Find the line holding "result, so the" in the entries below. Give it again exactly, along with every line after it up to and including the line holding "in pairwise distinct".

···

(* ===== verification/Prelude.v ===== *)
(** * LARV-DSR: verification of the MODFLOW cell-budget post-processing script

    The repository holds one Python script,
    [src/python/Post_process_MF_binary_output_4Ibraheem.py].  It reads the
    binary cell-by-cell budget file of a MODFLOW model through flopy, turns
    the per-step list of RIVER LEAKAGE records into a dense array
    (time, layer, row, column) and runs a few numpy aggregations on it.
    Its parts, in the order the data flows:

    - the path set-up (lines 12-16): a hard-coded Windows directory joined
      with the file name by [os.path.join], then opened by flopy;
    - the coordinate table (lines 29-39): [np.arange] of the 2*102*217 cell
      ids, [reshape]d to (2,102,217); for every id a linear [np.argwhere]
      search yields its (layer,row,col), stored in the dict [id_dict];
    - the budget-file reader (lines 16-19, 43, 51): flopy's [CellBudgetFile];
      the script calls [get_unique_record_names], [get_kstpkper] and
      [get_data], which looks the text up among the record names and raises
      [Exception] when none contains it;
    - the accumulator (lines 42-70): for each (kstp,kper) it takes the first
      record array of '   RIVER LEAKAGE', starts from [np.zeros], and for
      each entry (node, q) adds q at [id_dict[node]]; the step arrays are
      appended to [rivflx], a line is printed per step, and the list is
      stacked by [np.array];
    - the queries (lines 79-114): layer sum then time mean, grand total,
      conversion to acre-feet, a half-open time slice [10:20] of layer 0;
    - the plot (lines 118-121): a copy of the mean map whose zeros are set
      to NaN in place, drawn by [plt.imshow] and displayed by [plt.show];
    - what the user sees: the record table (line 18), a line per step
      (line 67) and the figure (line 121).

    ** Files

    - [Prelude] (this file): Python errors as the values of a result monad
      (stdpp's [≫=] and [x ← c; k]), [foldM] for a Python [for] loop that can
      raise, with its invariant and [mapM] lemmas, the numeric interface
      [Num] of the flux values with its law classes [AddLaws]/[FieldLaws],
      the instance on exact rationals [Qc], numpy's reduction
      [np_reduce]/[np_sum], the hint database [flux].
    - [NdArray]: the numpy semantics the script relies on: Python index
      normalisation ([py_index]), [a[l,r,c] += x] ([iadd3]), [np.zeros],
      [np.arange], C-order [reshape]/[ravel], [unravel_index], [argwhere].
    - [PyObjects]: Python's array objects by address: a [store], object
      creation ([alloc]) and in-place writes ([store_write]).
    - [PyStrings]: the Python string operations flopy and [os.path] use
      ([upper], [lower], [in], [startswith], [s[-1]]), and string lemmas.
    - [CoordinateIndex]: the table [id_dict] built the way the script builds
      it, the arithmetic decomposition the spec asks for, the refinement
      between them, and the interface [CellIndex] the accumulator is proved
      against.
    - [BudgetFile]: the interface of flopy's reader as a class
      [CellBudgetFile] with its laws [CellBudgetFileLaws] (what [get_data]
      does with a text the file does or does not hold), and an in-memory
      archive implementing both.
    - [FluxAccumulator]: one step of the loop and the whole loop as
      functions ([process_step], [collect_steps]).
    - [StepMachine]: the same loop as a statement-level state machine
      ([step], an inductive relation, and [step_fn], its executable form)
      whose configurations also carry the lines printed at line 67.
    - [HeapLoop]: the same loop over array objects: line 59 makes a new
      object, line 64 writes into it, line 66 appends a reference.
    - [Aggregation]: the stack and the queries, and the equalities between
      them.
    - [Float64]: the instance of [Num] on IEEE binary64 (Rocq's primitive
      floats), numpy's float64.
    - [PlotPrep]: lines 118-119 over variables naming array objects.
    - [Plotting]: lines 120-121: pyplot's figures, [imshow] keeping a copy
      of the data with its non-finite cells masked, [show].
    - [Script]: the script from line 29 to the end, and the spec's worked
      scenario.
    - [PathConfig]: lines 12-16: [ntpath.join] and [posixpath.join] written
      out from CPython, the opening of the file in a file system that maps
      names to archives, and [program], the whole script from line 12.
    - [Run]: the whole script with what it writes, in a writer and error
      monad [io]: the loop is [StepMachine]'s, the plot [Plotting]'s.

    ** Numbers

    Flux values are numpy float64.  The model is generic in the value type
    through the class [Num] (zero, +, *, /, integer literal).  Theorems that
    hold for every evaluation order of float code (shapes, errors, which
    additions happen in which order) are stated for any [Num]; theorems that
    regroup sums need [AddLaws] (commutative monoid) and those about means
    and unit conversion need [FieldLaws]; they hold on [Qc], and [Float64]
    shows on concrete inputs that they fail on float64.  numpy sums fewer
    than eight contiguous floats one by one, as [np_sum] does, and longer
    runs by partial pairwise summation, which [np_sum] equals only in exact
    arithmetic.  Indices, cell ids and (kstp,kper) keys are Python integers,
    modelled as [Z]; list positions are [nat].

    ** Theorems

    - Cell table ([CoordinateIndex]): the table the script builds by
      searching with [argwhere] is, key by key, the spec's arithmetic
      decomposition [resolve]; it is a bijection between ids in range and
      coordinates in the grid and raises [KeyError] outside; reading
      MODFLOW's 1-based node numbers through it shifts every flux one cell.
    - Accumulator ([FluxAccumulator]): every cell of a step's volume holds
      the sum of its entries in record order; duplicates add up; an id out
      of range raises [KeyError] and a step without the text [IndexError];
      the steps come out in [get_kstpkper] order, one volume per step.
    - Loop machine ([StepMachine]): every reachable configuration satisfies
      the loop invariant (rule induction on [rtc step]); every configuration
      reaches a final one; the final configuration is [collect_steps]'s
      result, so the two models of the loop agree (refinement); a run that
      raises has printed exactly the steps before the failing one.
    - Loop over objects ([HeapLoop]): it computes [collect_steps]'s volumes
      in pairwise distinct new objects and touches no older object, so no
      volume is shared between steps or changed after its step.
    - Queries ([Aggregation]): the three ways to the grand total agree in
      exact arithmetic; the query of line 111 sums, cell by cell, layer 0
      of steps 10 to 19, and on a run of at most 10 steps returns zeros;
      the mean map of line 79 totals [rivflx.sum()] divided by the number
      of steps.
    - Floats ([Float64]): checks on fixed float64 inputs, which the
      findings rest on rather than properties: the modelled conversion
      reproduces bit for bit the value the script's comment records at line
      91 from the one at line 86; the spec's single conversion factor and
      its three-paths total differ from what the script computes.
    - Plot preparation ([PlotPrep]): the in-place mask reaches only the
      copy; the masked map has no element equal to 0.
    - Script ([Script]): the whole script equals the same pipeline run with
      [resolve] in place of the searched table, on every budget file; its
      results have the shapes the comments record; the spec's scenario
      evaluates on the full 2*102*217 grid (a test, [spec_scenario]); a
      file with no step raises;
      [rivflx.shape] (line 73) is (T, 2, 102, 217), or (0,) with no step;
      a file without the text raises flopy's [Exception], proved against
      the reader's laws, for every reader that satisfies them.
    - Paths ([PathConfig]): lemmas behind the finding on line 14: joining a
      directory and a plain file name puts '\' between them under [ntpath]
      and '/' under [posixpath], so the input is found at
      'C:\Temp\ibraheem\DSModel_09.ccf' on Windows only, and [program]
      raises [FileNotFoundError] at line 16 elsewhere.
    - Plot ([Plotting]): the figure displayed shows the mean map with a
      blank cell exactly where it holds 0, -0.0, NaN or an infinity.
    - Run ([Run]): the run with its output computes exactly [program]'s
      values and exceptions; a run that returns has written the record
      table, one line per step in order and one figure, a run that raises
      the record table and the lines of a prefix of the steps.

    ** Bounds and fuel

    Every loop of the script runs over a finite list (the cell ids, the
    (kstp,kper) keys, the entries of a record), so every function is
    structural; the state machine's [exec n] runs at most [n] steps and is
    used only to build witnesses, and termination of the machine is a
    theorem, not a fuel bound.  The grid is a parameter (L, R, C) in every
    theorem but those of [Script], stated on the model's (2, 102, 217) and
    evaluated through the refinement theorem, since the searched table is
    quadratic in the 44268 cells.

    ** Findings

    The script indexes [id_dict] with MODFLOW's node numbers, which are
    1-based, while the table is 0-based; an empty file raises [IndexError]
    at line 79 instead of producing an empty result; a step without the
    text raises [IndexError] at line 56; only the first record array of a
    step is read, yet a ragged second array raises [ValueError] at line
    54; a text the file does not hold raises flopy's bare [Exception] at
    line 51, not the spec's start-up [ComponentNotFoundError]; the input
    path is Windows-only; on float64 the total paths and the conversion by
    one factor differ; the [10:20] query returns zeros on short runs; the
    budget file is never closed; a failing step is not named.

    ** Not modelled

    The record table of line 18 is modelled by the names it lists, not by
    flopy's text layout (which also shows each record's storage method).
    The bare expressions of lines 19, 73 and 80-81 write nothing when the
    file runs as a script; their values are modelled (the record names,
    [ndarray_shape], [shape2]).  matplotlib's rendering (colormap, pixels)
    is not modelled: [Plotting] stops at the masked data of the image.
    The imports (lines 6-10) only bind module names.  [os.path.join]
    is modelled for the two arguments of line 14 and ASCII strings.  The
    binary format of the budget file is read by flopy, a library; its
    reader is modelled by its interface ([BudgetFile]), for MODFLOW-2005
    records of method 2 or 5, whose [entry[1]] is the flow (in a MODFLOW 6
    record of method 6 it is a second node).  Line 54 follows numpy 1.24
    and later, where stacking ragged record arrays raises [ValueError].
    [plt.show] is modelled for an interactive backend; a non-interactive
    one (Agg) displays nothing and leaves the figures open.
*)
From stdpp Require Import base list sets.
From Stdlib Require Import ZArith Lia QArith Qcanon.

Declare Scope flux_scope.
Delimit Scope flux_scope with flux.
(** ** Witnesses on a 2 x 3 x 4 grid: id 5 is (0,1,1), id 17 is (1,1,1) *)

Lemma process_step_spec_witness :
  CellIndex 2 3 4 (resolve_lookup 2 3 4) ∧
  entries_in_range 2 3 4 [mk_entry 5 (Q2Qc 10); mk_entry 17 (Q2Qc 7); mk_entry 5 (Q2Qc (-2))] ∧
  ∃ vol, process_step (H0 := archive_file
           [mk_record (1, 1)%Z RIVER_LEAKAGE
              [mk_entry 5 (Q2Qc 10); mk_entry 17 (Q2Qc 7); mk_entry 5 (Q2Qc (-2))]])
           2 3 4 (resolve_lookup 2 3 4) RIVER_LEAKAGE (1, 1)%Z = Ok vol ∧ shape3 2 3 4 vol ∧
    ∀ i j c, i < 2 → j < 3 → c < 4 →
      at3 vol i j c = Some (cell_flux
        [mk_entry 5 (Q2Qc 10); mk_entry 17 (Q2Qc 7); mk_entry 5 (Q2Qc (-2))]
        (flatten 3 4 (Z.of_nat i, Z.of_nat j, Z.of_nat c))).
Proof.
  split; [apply _|]. split; [repeat constructor; simpl; lia|].
  apply (process_step_spec (H0 := archive_file _) 2 3 4 (resolve_lookup 2 3 4) RIVER_LEAKAGE
           (1, 1)%Z _ []); [reflexivity|constructor|repeat constructor; simpl; lia].
Defined.

Lemma accumulate_duplicates_sum_witness :
  CellIndex 2 3 4 (resolve_lookup 2 3 4) ∧ 0 < 2 ∧ 1 < 3 ∧ 1 < 4 ∧
  Forall (λ e : entry Qc, node e ≠ flatten 3 4 (Z.of_nat 0, Z.of_nat 1, Z.of_nat 1))
    ([mk_entry 17 (Q2Qc 7)] ++ [] ++ [mk_entry 0 (Q2Qc 1)]) ∧
  entries_in_range 2 3 4 ([mk_entry 17 (Q2Qc 7)] ++ [] ++ [mk_entry 0 (Q2Qc 1)]) ∧
  ∃ vol, accumulate_records 2 3 4 (resolve_lookup 2 3 4)
           ([mk_entry 17 (Q2Qc 7)] ++
            mk_entry (flatten 3 4 (Z.of_nat 0, Z.of_nat 1, Z.of_nat 1)) (Q2Qc 10) :: [] ++
            mk_entry (flatten 3 4 (Z.of_nat 0, Z.of_nat 1, Z.of_nat 1)) (Q2Qc (-2)) ::
            [mk_entry 0 (Q2Qc 1)]) = Ok vol ∧
         at3 vol 0 1 1 = Some (𝟎 ⊕ Q2Qc 10 ⊕ Q2Qc (-2)).
Proof.
  split; [apply _|]. split_and!; [lia|lia|lia|repeat constructor; simpl; lia
                                 |repeat constructor; simpl; lia|].
  apply (accumulate_duplicates_sum 2 3 4 (resolve_lookup 2 3 4)); try lia;
    repeat constructor; simpl; lia.
Defined.

Lemma accumulate_out_of_range_witness :
  CellIndex 2 3 4 (resolve_lookup 2 3 4) ∧
  entries_in_range 2 3 4 [mk_entry 5 (Q2Qc 1)] ∧
  ¬ (0 ≤ node (mk_entry 24 (Q2Qc 3)) < Z.of_nat (2 * 3 * 4))%Z ∧
  accumulate_records 2 3 4 (resolve_lookup 2 3 4)
    ([mk_entry 5 (Q2Qc 1)] ++ mk_entry 24 (Q2Qc 3) :: [mk_entry 6 (Q2Qc 1)]) = Err KeyError.
Proof.
  split; [apply _|]. split_and!; [repeat constructor; simpl; lia|simpl; lia|].
  apply (accumulate_out_of_range 2 3 4 (resolve_lookup 2 3 4));
    [repeat constructor; simpl; lia|simpl; lia].
Defined.

Lemma collect_steps_missing_text_witness :
  CellIndex 2 3 4 (resolve_lookup 2 3 4) ∧
  collect_steps (H0 := archive_file
      [mk_record (0, 0)%Z RIVER_LEAKAGE [mk_entry 5 (Q2Qc 1)];
       mk_record (0, 1)%Z "           WELLS" [mk_entry 6 (Q2Qc 2)]])
    2 3 4 (resolve_lookup 2 3 4) RIVER_LEAKAGE = Err IndexError.
Proof.
  split; [apply _|].
  apply (collect_steps_missing_text (H0 := archive_file _) 2 3 4 (resolve_lookup 2 3 4)
           RIVER_LEAKAGE [(0, 0)%Z] [] (0, 1)%Z); [reflexivity| |reflexivity].
  repeat constructor. exists [mk_entry 5 (Q2Qc 1)], [].
  split_and!; [reflexivity|constructor|repeat constructor; simpl; lia].
Defined.
Lemma py_slice_bound_nonneg (n : nat) (i : Z) :
  (0 ≤ i)%Z → py_slice_bound n i = Nat.min (Z.to_nat i) n.
Proof. intros. unfold py_slice_bound. rewrite decide_False by lia. lia. Qed.

Lemma length_py_slice (l : list A) (a b : Z) :
  (0 ≤ a)%Z → (0 ≤ b)%Z →
  length (py_slice l a b) = Nat.min (Z.to_nat b) (length l) - Nat.min (Z.to_nat a) (length l).
Proof.
  intros. unfold py_slice. rewrite !py_slice_bound_nonneg by done.
  rewrite length_take, length_drop. lia.
Qed.

Lemma py_slice_full (l : list A) : py_slice l 0 (Z.of_nat (length l)) = l.
Proof.
  unfold py_slice. rewrite !py_slice_bound_nonneg by lia.
  rewrite Nat2Z.id, Nat.min_id, Nat.min_0_l, Nat.sub_0_r, drop_0. apply firstn_all.
Qed.
End Slicing.

(** ** Cell by cell *)

Section Cells.
Context `{Num V}.

Lemma at2_plane_add (p1 p2 : array2 V) (r c : nat) :
  at2 (plane_add p1 p2) r c = (x ← at2 p1 r c; y ← at2 p2 r c; Some (x ⊕ y)).
Proof.
  unfold at2, plane_add, row_add. rewrite lookup_zip_with.
  destruct (p1 !! r) as [r1|]; destruct (p2 !! r) as [r2|]; simpl; try done.
  - rewrite lookup_zip_with. done.
  - by destruct (r1 !! c).
Qed.

Lemma at2_shape (R C : nat) (p : array2 V) (r c : nat) :
  shape2 R C p → r < R → c < C → ∃ x, at2 p r c = Some x.
Proof.
  intros [HR HF] Hr Hc. unfold at2.
  destruct (lookup_lt_is_Some_2 p r) as [row Hrow]; [lia|]. rewrite Hrow. simpl.
  pose proof (Forall_lookup_1 _ _ _ _ HF Hrow) as HC. simpl in HC.
  apply lookup_lt_is_Some_2. lia.
Qed.

Lemma at2_zeros (R C r c : nat) : r < R → c < C → at2 (np_zeros2 (V:=V) R C) r c = Some 𝟎.
Proof.
  intros. unfold at2, np_zeros2. rewrite lookup_replicate_2 by done. simpl.
  by rewrite lookup_replicate_2.
Qed.

(** The value [ps.sum(axis=0)] has at [(r, c)] is numpy's reduction of
    the values the planes have there. *)
Lemma at2_sum_planes (R C : nat) (ps : list (array2 V)) (r c : nat) :
  Forall (shape2 R C) ps → r < R → c < C →
  at2 (sum_planes R C ps) r c =
  Some (np_reduce num_add 𝟎 ((λ p, default 𝟎 (at2 p r c)) <$> ps)).
Proof.
  intros Hps Hr Hc. unfold sum_planes, np_reduce.
  destruct ps as [|p ps]; [by apply at2_zeros|].
  apply Forall_cons in Hps as [Hp Hps]. rewrite fmap_cons.
  destruct (at2_shape R C p r c Hp Hr Hc) as [x Hx]. rewrite Hx. cbn [default].
  revert p x Hp Hx. induction Hps as [|q ps Hq Hps IH]; intros p x Hp Hx; [done|].
  destruct (at2_shape R C q r c Hq Hr Hc) as [y Hy].
  cbn [foldl]. rewrite fmap_cons, Hy. cbn [default foldl].
  apply IH; [by apply shape2_plane_add|]. by rewrite at2_plane_add, Hx, Hy.
Qed.
End Cells.

(** ** Means *)

Section Means.
Context `{Num V} `{!AddLaws V} `{!FieldLaws V}.

Lemma np_sum_div (l : list V) (z : V) : np_sum ((λ x, x ⊘ z) <$> l) = np_sum l ⊘ z.
Proof.
  induction l as [|x l IH].
  - by rewrite fmap_nil, np_sum_nil, zero_div_law.
  - by rewrite fmap_cons, !np_sum_cons, IH, div_add_distr_law.
Qed.

Lemma plane_total_div (p : array2 V) (z : V) :
  plane_total (map (map (λ x, x ⊘ z)) p) = plane_total p ⊘ z.
Proof.
  unfold plane_total. rewrite <- np_sum_div. f_equal.
  induction p as [|row p IH]; [done|]. simpl. by rewrite IH, map_app.
Qed.
End Means.

(** ** Slicing a stack of volumes *)

Lemma elem_of_py_slice {A} (l : list A) (a b : Z) (x : A) : x ∈ py_slice l a b → x ∈ l.
Proof.
  unfold py_slice. intros Hx. eapply elem_of_sublist; [|apply sublist_drop].
  eapply elem_of_sublist; [exact Hx|apply sublist_take].
Qed.

Lemma slice_layer_ok `{Num V} (L R C : nat) (t : list (array3 V)) (a b lay : Z) :
  t ≠ [] → (0 ≤ lay)%Z → Z.to_nat lay < L → Forall (shape3 L R C) t →
  slice_layer (np_array_stack t) a b lay =
  Ok ((λ v, default [] (v !! Z.to_nat lay)) <$> py_slice t a b).
Proof.
  intros Ht Hl0 Hl Hsh. destruct t as [|v0 t0]; [done|].
  unfold slice_layer. cbn [np_array_stack full_index4 mbind result_bind head default id].
  pose proof Hsh as [[Hlen0 _] _]%Forall_cons.
  rewrite <- (Z2Nat.id lay) at 1 by done. rewrite py_index_nat by lia.
  cbn [mbind result_bind]. apply mapM_result_Ok. intros v Hv%elem_of_py_slice.
  rewrite Forall_forall in Hsh. destruct (Hsh v Hv) as [Hlen _].
  destruct (lookup_lt_is_Some_2 v (Z.to_nat lay)) as [p Hp]; [lia|].
  rewrite <- (Z2Nat.id lay) at 1 by done. rewrite (py_get_nat v _ p Hp), Hp. done.
Qed.

Lemma full_index4_stack `{Num V} (t : list (array3 V)) :
  t ≠ [] → full_index4 (np_array_stack t) = Ok t.
Proof. by destruct t. Qed.

Lemma shape2_layer `{Num V} (L R C : nat) (v : array3 V) (lay : nat) :
  shape3 L R C v → lay < L → shape2 R C (default [] (v !! lay)).
Proof.
  intros [Hlen HF] Hl. destruct (lookup_lt_is_Some_2 v lay) as [p Hp]; [lia|].
  rewrite Hp. exact (Forall_lookup_1 _ _ _ _ HF Hp).
Qed.

Lemma shape2_map `{Num V} (R C : nat) (f : V → V) (p : array2 V) :
  shape2 R C p → shape2 R C (map (map f) p).
Proof.
  intros [HR HF]. split; [by rewrite length_map|]. apply Forall_map.
  eapply Forall_impl; [exact HF|]. intros row Hr. by rewrite length_map.
Qed.

Lemma layer_totals `{Num V} `{!AddLaws V} (L R C : nat) (t : list (array3 V)) :
  Forall (shape3 L R C) t → plane_total <$> (sum_layers R C <$> t) = vol_total <$> t.
Proof.
  intros Hsh. rewrite <- list_fmap_compose. apply Forall_fmap_ext_1.
  eapply Forall_impl; [exact Hsh|]. intros v Hv. by apply (plane_total_sum_layers L).
Qed.

Lemma shape2_layer_sums `{Num V} (L R C : nat) (t : list (array3 V)) :
  Forall (shape3 L R C) t → Forall (shape2 R C) (sum_layers R C <$> t).
Proof.
  intros Hsh. apply Forall_fmap. eapply Forall_impl; [exact Hsh|]. intros v Hv.
  apply shape2_sum_planes. by apply (shape3_layers L).
Qed.

(** The map of line 79 and the map of line 111 have the grid's (R, C). *)
Lemma rivflx_2D_all_time_shape `{Num V} (L R C : nat) (t : list (array3 V)) (m : array2 V) :
  Forall (shape3 L R C) t → rivflx_2D_all_time R C (np_array_stack t) = Ok m → shape2 R C m.
Proof.
  intros Hsh. destruct t as [|v t']; [cbn; congruence|].
  unfold rivflx_2D_all_time. rewrite full_index4_stack by done. cbn [mbind result_bind].
  intros [= <-]. unfold mean_planes. apply shape2_map, shape2_sum_planes.
  exact (shape2_layer_sums L R C _ Hsh).
Qed.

···

Exercise response:
      result, so the two models of the loop agree (refinement); a run that
      raises has printed exactly the steps before the failing one.
    - Loop over objects ([HeapLoop]): it computes [collect_steps]'s volumes
      in pairwise distinct new objects and touches no older object, so no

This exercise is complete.